§ Prompt: The listing below holds a line with "exists err v', on_vol" and a later line with "(** ** The extents of the control block *)". Write out those two lines and every line between them, exactly, and nothing else.

§ Supplied entries:

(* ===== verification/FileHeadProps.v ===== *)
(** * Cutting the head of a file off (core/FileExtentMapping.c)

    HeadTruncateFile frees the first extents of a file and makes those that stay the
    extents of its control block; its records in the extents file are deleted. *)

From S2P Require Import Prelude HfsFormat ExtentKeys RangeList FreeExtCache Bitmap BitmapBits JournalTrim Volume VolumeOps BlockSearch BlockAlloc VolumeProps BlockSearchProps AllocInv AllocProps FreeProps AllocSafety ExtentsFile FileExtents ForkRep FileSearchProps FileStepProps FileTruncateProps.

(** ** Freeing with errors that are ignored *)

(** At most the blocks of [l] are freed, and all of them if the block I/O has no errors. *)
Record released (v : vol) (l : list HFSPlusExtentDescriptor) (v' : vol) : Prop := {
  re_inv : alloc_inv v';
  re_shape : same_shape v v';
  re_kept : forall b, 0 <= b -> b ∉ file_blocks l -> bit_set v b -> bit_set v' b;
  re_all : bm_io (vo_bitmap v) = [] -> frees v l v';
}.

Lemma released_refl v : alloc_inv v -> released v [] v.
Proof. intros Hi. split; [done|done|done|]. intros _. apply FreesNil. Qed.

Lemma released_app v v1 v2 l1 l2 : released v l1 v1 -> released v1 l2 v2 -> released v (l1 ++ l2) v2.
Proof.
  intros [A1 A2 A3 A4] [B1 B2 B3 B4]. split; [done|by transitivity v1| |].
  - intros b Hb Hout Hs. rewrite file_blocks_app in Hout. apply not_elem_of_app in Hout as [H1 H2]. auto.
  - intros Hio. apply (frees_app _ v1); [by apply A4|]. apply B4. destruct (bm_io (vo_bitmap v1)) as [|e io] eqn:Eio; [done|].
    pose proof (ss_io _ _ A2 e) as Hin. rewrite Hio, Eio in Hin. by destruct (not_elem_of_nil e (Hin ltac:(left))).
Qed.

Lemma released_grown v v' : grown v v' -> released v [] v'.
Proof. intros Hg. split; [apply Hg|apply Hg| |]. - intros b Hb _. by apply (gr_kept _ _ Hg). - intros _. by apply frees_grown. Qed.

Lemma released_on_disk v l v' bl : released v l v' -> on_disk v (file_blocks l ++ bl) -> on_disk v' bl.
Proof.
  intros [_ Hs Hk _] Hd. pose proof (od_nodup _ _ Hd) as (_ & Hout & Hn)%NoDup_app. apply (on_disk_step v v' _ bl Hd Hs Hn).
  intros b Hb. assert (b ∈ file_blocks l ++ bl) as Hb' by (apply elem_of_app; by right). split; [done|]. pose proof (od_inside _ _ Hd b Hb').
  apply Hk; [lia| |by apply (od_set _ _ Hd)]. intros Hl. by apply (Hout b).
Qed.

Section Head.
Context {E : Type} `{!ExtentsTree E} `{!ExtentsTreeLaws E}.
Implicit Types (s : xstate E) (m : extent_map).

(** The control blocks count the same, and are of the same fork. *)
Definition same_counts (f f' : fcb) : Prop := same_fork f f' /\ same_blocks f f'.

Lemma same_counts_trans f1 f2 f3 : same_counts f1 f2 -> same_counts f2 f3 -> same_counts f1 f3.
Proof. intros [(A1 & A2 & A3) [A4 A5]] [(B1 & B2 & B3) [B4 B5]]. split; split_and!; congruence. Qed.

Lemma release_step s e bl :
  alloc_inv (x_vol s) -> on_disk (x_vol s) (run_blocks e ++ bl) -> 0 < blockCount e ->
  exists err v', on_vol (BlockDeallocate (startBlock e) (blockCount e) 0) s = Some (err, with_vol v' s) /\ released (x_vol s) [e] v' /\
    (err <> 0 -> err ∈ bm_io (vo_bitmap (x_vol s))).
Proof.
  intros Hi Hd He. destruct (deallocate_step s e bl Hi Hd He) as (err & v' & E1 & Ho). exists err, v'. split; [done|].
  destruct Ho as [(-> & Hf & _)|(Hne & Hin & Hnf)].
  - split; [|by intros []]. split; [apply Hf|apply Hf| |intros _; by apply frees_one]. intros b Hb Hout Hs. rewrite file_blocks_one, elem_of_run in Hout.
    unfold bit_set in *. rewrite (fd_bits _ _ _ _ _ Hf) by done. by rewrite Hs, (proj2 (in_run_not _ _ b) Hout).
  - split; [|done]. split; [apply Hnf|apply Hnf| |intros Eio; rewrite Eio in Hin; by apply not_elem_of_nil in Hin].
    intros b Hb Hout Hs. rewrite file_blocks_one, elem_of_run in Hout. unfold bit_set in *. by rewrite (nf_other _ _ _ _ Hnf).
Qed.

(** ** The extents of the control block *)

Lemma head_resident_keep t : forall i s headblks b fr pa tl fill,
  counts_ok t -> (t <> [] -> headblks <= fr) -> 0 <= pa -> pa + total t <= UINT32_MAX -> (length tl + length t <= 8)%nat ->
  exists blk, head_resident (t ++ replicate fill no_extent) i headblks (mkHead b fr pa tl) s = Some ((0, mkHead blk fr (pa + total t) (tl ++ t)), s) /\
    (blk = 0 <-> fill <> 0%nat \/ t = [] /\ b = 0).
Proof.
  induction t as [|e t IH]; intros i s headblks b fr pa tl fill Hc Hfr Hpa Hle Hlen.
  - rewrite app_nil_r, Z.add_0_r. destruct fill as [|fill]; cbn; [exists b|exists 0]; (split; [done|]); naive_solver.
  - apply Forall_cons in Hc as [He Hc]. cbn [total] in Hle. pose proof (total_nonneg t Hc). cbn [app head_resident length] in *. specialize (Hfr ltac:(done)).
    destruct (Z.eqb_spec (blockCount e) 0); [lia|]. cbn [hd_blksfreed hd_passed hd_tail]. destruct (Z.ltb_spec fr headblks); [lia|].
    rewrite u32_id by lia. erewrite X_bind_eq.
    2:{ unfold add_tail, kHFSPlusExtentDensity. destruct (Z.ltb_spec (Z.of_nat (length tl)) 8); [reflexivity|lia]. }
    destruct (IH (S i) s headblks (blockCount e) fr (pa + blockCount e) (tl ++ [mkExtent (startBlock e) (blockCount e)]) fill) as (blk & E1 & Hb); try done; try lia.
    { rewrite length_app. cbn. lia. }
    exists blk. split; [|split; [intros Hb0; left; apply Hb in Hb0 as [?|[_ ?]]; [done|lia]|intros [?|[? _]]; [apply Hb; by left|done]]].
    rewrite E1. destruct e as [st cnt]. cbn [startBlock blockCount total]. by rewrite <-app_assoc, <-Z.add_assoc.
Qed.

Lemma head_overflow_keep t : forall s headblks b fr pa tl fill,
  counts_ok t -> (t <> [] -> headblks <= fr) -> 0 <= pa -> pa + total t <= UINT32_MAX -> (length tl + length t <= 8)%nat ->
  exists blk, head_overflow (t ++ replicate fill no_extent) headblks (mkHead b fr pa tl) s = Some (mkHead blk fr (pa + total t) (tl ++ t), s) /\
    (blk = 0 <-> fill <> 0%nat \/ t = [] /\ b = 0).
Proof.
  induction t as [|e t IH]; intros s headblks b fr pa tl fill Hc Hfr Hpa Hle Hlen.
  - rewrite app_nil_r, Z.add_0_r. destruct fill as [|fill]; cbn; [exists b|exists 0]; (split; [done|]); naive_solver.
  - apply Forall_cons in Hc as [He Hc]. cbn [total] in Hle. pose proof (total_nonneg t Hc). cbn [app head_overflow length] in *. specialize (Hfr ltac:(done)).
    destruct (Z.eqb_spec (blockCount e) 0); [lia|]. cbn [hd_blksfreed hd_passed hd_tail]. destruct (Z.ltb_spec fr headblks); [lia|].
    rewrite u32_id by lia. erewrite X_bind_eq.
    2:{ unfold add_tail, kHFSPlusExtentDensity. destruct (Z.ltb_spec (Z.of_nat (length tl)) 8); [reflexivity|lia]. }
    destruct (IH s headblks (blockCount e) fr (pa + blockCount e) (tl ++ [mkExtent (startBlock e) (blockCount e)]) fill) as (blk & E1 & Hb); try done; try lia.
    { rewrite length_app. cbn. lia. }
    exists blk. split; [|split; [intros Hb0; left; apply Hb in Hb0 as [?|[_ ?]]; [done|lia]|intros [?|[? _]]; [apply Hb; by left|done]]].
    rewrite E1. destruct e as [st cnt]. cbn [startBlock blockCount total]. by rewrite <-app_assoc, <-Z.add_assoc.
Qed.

§ Written answer:
  exists err v', on_vol (BlockDeallocate (startBlock e) (blockCount e) 0) s = Some (err, with_vol v' s) /\ released (x_vol s) [e] v' /\
    (err <> 0 -> err ∈ bm_io (vo_bitmap (x_vol s))).
Proof.
  intros Hi Hd He. destruct (deallocate_step s e bl Hi Hd He) as (err & v' & E1 & Ho). exists err, v'. split; [done|].
  destruct Ho as [(-> & Hf & _)|(Hne & Hin & Hnf)].
  - split; [|by intros []]. split; [apply Hf|apply Hf| |intros _; by apply frees_one]. intros b Hb Hout Hs. rewrite file_blocks_one, elem_of_run in Hout.
    unfold bit_set in *. rewrite (fd_bits _ _ _ _ _ Hf) by done. by rewrite Hs, (proj2 (in_run_not _ _ b) Hout).
  - split; [|done]. split; [apply Hnf|apply Hnf| |intros Eio; rewrite Eio in Hin; by apply not_elem_of_nil in Hin].
    intros b Hb Hout Hs. rewrite file_blocks_one, elem_of_run in Hout. unfold bit_set in *. by rewrite (nf_other _ _ _ _ Hnf).
Qed.

(** ** The extents of the control block *)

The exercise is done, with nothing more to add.